__PROBLEM TO SOLVE__
Could you find every line in the entries below that holds the word "destruct" and copy it?

__RAW DATA__
Lemma reset_evict_rank k : 0 <= k <= cap -> cnt (evictable_at cap T topk s2t lru) k = k.
Proof.
  intros Hk. rewrite (cnt_ext _ (fun _ => true)) by (intros; apply reset_ev; lia).
  destruct Hk as [Hk _]. revert k Hk.
  apply (natlike_ind (fun k => cnt (fun _ => true) k = k)); [by rewrite cnt_0|].
  intros k Hk IH. unfold Z.succ. by rewrite cnt_snoc, IH.
Qed.

Lemma reset_evict k : 0 <= k < cap -> (evict cap T topk s2t lru).[k] = k.
Proof.
  intros Hk. rewrite <- (reset_evict_rank k) at 1 by lia.
  rewrite evict_at_rank by (done || by apply reset_ev). by rewrite start_lru_at, Hreset.
Qed.

Lemma reset_hit_slot p : hit_slot cap T topk s2t lru p = -1.
Proof.
  destruct (hit_slot_cases cap T topk s2t lru p) as [E|(Hv & _ & o & Ho & Hvs & E & _)]; [done|].
  exfalso. unfold valid_slot in Hvs.
  rewrite start_s2t_at, Hreset in E by (done || lia). rewrite <- E in Hv. done.
Qed.

Lemma reset_miss p : miss_at cap T topk s2t lru p = vt p.
Proof. unfold miss_at, vt. rewrite reset_hit_slot. destruct (valid_tok T topk.[p]); done. Qed.

Lemma reset_cnt_miss n : cnt (miss_at cap T topk s2t lru) n = cnt vt n.
Proof. apply cnt_ext. intros. apply reset_miss. Qed.

Lemma reset_n_assign : n_assign cap T topk s2t lru = cnt vt K.
Proof.
  unfold n_assign. rewrite Htopk, reset_cnt_miss, reset_evict_rank by v3lia.
  pose proof (cnt_bounds vt K ltac:(v3lia)). v3lia.
Qed.

Lemma reset_cnt_hit : cnt (hit_at cap T topk s2t lru) cap = 0.
Proof.
  pose proof (cnt_ev_ht cap T topk s2t lru ltac:(v3lia)) as H.
  rewrite reset_evict_rank in H by v3lia.
  pose proof (cnt_bounds (hit_at cap T topk s2t lru) cap ltac:(v3lia)). lia.
Qed.

Lemma reset_lru_inj : lru_inj cap lru.
Proof. intros o1 o2 H1 H2 _. by rewrite !start_lru_at, Hreset. Qed.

__EXPECTED ANSWER__
  destruct Hk as [Hk _]. revert k Hk.
  destruct (hit_slot_cases cap T topk s2t lru p) as [E|(Hv & _ & o & Ho & Hvs & E & _)]; [done|].
Proof. unfold miss_at, vt. rewrite reset_hit_slot. destruct (valid_tok T topk.[p]); done. Qed.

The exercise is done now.